As early returns Tuesday night showed Proposition 13 way ahead. Jarvis supporters mingled quietly at their Biltmore headquarters downtown. There were matrons with tanned wrinkles, insurance agents with pot bellies and cowboy hats, youthful clean-cut families, elderly couples - all sedate and well-behaved.

Then, suddenly, there was a roar, a screech, even a few rebel yells. Peeking over the podium was Howard Jarvis, out there before the national television lights, swinging a gnarled fist. For 20 minutes the crowd went wild. When they finally cooled down, Jarvis poked his head at the camera and issued his warning.
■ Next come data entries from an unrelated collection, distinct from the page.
(** * The note window component of knowte

    A shallow embedding of [src/app/components/note/note.component.ts]: the
    component that tracks unsaved changes of one note, saves title and content
    after a quiet period, and defers the closing of its window until the
    changes have been handed to the collection service.

    The component's collaborators (collection service, Quill editor, translate
    service) are interfaces here, as they are injected in the source; the
    window, the debounced subjects and the trace of calls the component makes
    are explicit state. *)

From Stdlib Require Import String Ascii List Bool Arith NArith Lia.
Import ListNotations.
Local Open Scope string_scope.
Local Open Scope list_scope.

(** ** JSON, as far as the component uses it

    The editor's contents travel as JSON text: [JSON.stringify] on the way to
    the store, [JSON.parse] on the way back.  Numbers keep their literal and
    strings keep their escapes undecoded; the grammar is that of RFC 8259. *)

#[warnings="-register-all"]
Inductive json : Type :=
| JNull
| JBool (b : bool)
| JNumber (literal : string)
| JString (raw : string)
| JArray (items : list json)
| JObject (members : list (string * json)).

Module JSON.

Local Open Scope string_scope.

(** The double quote. *)
Definition dquote : ascii := "034"%char.

Definition is_ws (c : ascii) : bool :=
  (c =? " ")%char || (c =? "009")%char || (c =? "010")%char || (c =? "013")%char.

Definition is_digit (c : ascii) : bool :=
  ((48 <=? nat_of_ascii c) && (nat_of_ascii c <=? 57))%nat.

Definition is_hex (c : ascii) : bool :=
  is_digit c
  || ((65 <=? nat_of_ascii c) && (nat_of_ascii c <=? 70))%nat
  || ((97 <=? nat_of_ascii c) && (nat_of_ascii c <=? 102))%nat.

Definition is_escape (c : ascii) : bool :=
  existsb (Ascii.eqb c) (dquote :: list_ascii_of_string "\/bfnrt").

Fixpoint skip_ws (s : string) : string :=
  match s with
  | String c r => if is_ws c then skip_ws r else s
  | EmptyString => EmptyString
  end.

(** [expect p s]: [s] without its prefix [p], when it has it. *)
Fixpoint expect (p s : string) : option string :=
  match p, s with
  | EmptyString, _ => Some s
  | String a p', String b s' => if (a =? b)%char then expect p' s' else None
  | String _ _, EmptyString => None
  end.

Definition hex4 (s : string) : bool :=
  match s with
  | String a (String b (String c (String d _))) =>
      is_hex a && is_hex b && is_hex c && is_hex d
  | _ => false
  end.

(** The characters of a string literal after its opening quote, up to the
    closing one. *)
Fixpoint chars (s : string) : option (string * string) :=
  match s with
  | EmptyString => None
  | String c r =>
      if (c =? dquote)%char then Some (EmptyString, r)
      else if (c =? "\")%char then
        match r with
        | String e r' =>
            if is_escape e || ((e =? "u")%char && hex4 r') then
              match chars r' with
              | Some (body, rest) => Some (String c (String e body), rest)
              | None => None
              end
            else None
        | EmptyString => None
        end
      else if (nat_of_ascii c <? 32)%nat then None
      else
        match chars r with
        | Some (body, rest) => Some (String c body, rest)
        | None => None
        end
  end.

Fixpoint digits (s : string) : string * string :=
  match s with
  | String c r =>
      if is_digit c then let (d, rest) := digits r in (String c d, rest)
      else (EmptyString, s)
  | EmptyString => (EmptyString, EmptyString)
  end.

Definition sign (s : string) : string * string :=
  match s with
  | String c r => if (c =? "-")%char then ("-", r) else ("", s)
  | EmptyString => ("", s)
  end.

Definition int_part (s : string) : option (string * string) :=
  match digits s with
  | (EmptyString, _) => None
  | (String c d, rest) =>
      if (c =? "0")%char
      then match d with EmptyString => Some ("0", rest) | _ => None end
      else Some (String c d, rest)
  end.

Definition frac_part (s : string) : option (string * string) :=
  match s with
  | String c r =>
      if (c =? ".")%char then
        match digits r with
        | (EmptyString, _) => None
        | (d, rest) => Some (String c d, rest)
        end
      else Some ("", s)
  | EmptyString => Some ("", s)
  end.

Definition exp_part (s : string) : option (string * string) :=
  match s with
  | String c r =>
      if (c =? "e")%char || (c =? "E")%char then
        let (sg, r') :=
          match r with
          | String g r' =>
              if (g =? "+")%char || (g =? "-")%char
              then (String g "", r') else ("", r)
          | EmptyString => ("", r)
          end in
        match digits r' with
        | (EmptyString, _) => None
        | (d, rest) => Some (String c (sg ++ d), rest)
        end
      else Some ("", s)
  | EmptyString => Some ("", s)
  end.

Definition number (s : string) : option (string * string) :=
  let (sg, s1) := sign s in
  match int_part s1 with
  | Some (i, s2) =>
      match frac_part s2 with
      | Some (f, s3) =>
          match exp_part s3 with
          | Some (e, s4) => Some (sg ++ i ++ f ++ e, s4)
          | None => None
          end
      | None => None
      end
  | None => None
  end.

(** Recursive descent; [fuel] bounds the depth of the calls. *)
Fixpoint value (fuel : nat) (s : string) : option (json * string) :=
  match fuel with
  | O => None
  | S fuel' =>
      match skip_ws s with
      | EmptyString => None
      | String c r =>
          if (c =? "{")%char then
            match skip_ws r with
            | String "}" r' => Some (JObject [], r')
            | _ =>
                match members fuel' r with
                | Some (ms, r') => Some (JObject ms, r')
                | None => None
                end
            end
          else if (c =? "[")%char then
            match skip_ws r with
            | String "]" r' => Some (JArray [], r')
            | _ =>
                match elements fuel' r with
                | Some (vs, r') => Some (JArray vs, r')
                | None => None
                end
            end
          else if (c =? dquote)%char then
            match chars r with
            | Some (body, r') => Some (JString body, r')
            | None => None
            end
          else if (c =? "t")%char then
            option_map (pair (JBool true)) (expect "rue" r)
          else if (c =? "f")%char then
            option_map (pair (JBool false)) (expect "alse" r)
          else if (c =? "n")%char then
            option_map (pair JNull) (expect "ull" r)
          else
            match number (String c r) with
            | Some (lit, r') => Some (JNumber lit, r')
            | None => None
            end
      end
  end

with elements (fuel : nat) (s : string) : option (list json * string) :=
  match fuel with
  | O => None
  | S fuel' =>
      match value fuel' s with
      | Some (v, r) =>
          match skip_ws r with
          | String "," r' =>
              match elements fuel' r' with
              | Some (vs, r'') => Some (v :: vs, r'')
              | None => None
              end
          | String "]" r' => Some ([v], r')
          | _ => None
          end
      | None => None
      end
  end

with members (fuel : nat) (s : string) : option (list (string * json) * string) :=
  match fuel with
  | O => None
  | S fuel' =>
      match skip_ws s with
      | String "034" r =>
          match chars r with
          | Some (key, r1) =>
              match skip_ws r1 with
              | String ":" r2 =>
                  match value fuel' r2 with
                  | Some (v, r3) =>
                      match skip_ws r3 with
                      | String "," r4 =>
                          match members fuel' r4 with
                          | Some (ms, r5) => Some ((key, v) :: ms, r5)
                          | None => None
                          end
                      | String "}" r4 => Some ([(key, v)], r4)
                      | _ => None
                      end
                  | None => None
                  end
              | _ => None
              end
          | None => None
          end
      | _ => None
      end
  end.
"Now we know how it felt when they dumped English tea in Boston Harbor. We are seeing the beginning of a new American revolution," Jarvis shouted into the microphone, as politicians shoved their way to the podium to be near him.

To questions about his perseverance through so many defeats, Jarvis barks to his upbringing on a Mormon farm. "In Magna, Utah." he recalls with a broad grin, "the town I grew up in the only government we had was one post saying you were both entering and leaving town. That's what they should do to Washington D.C."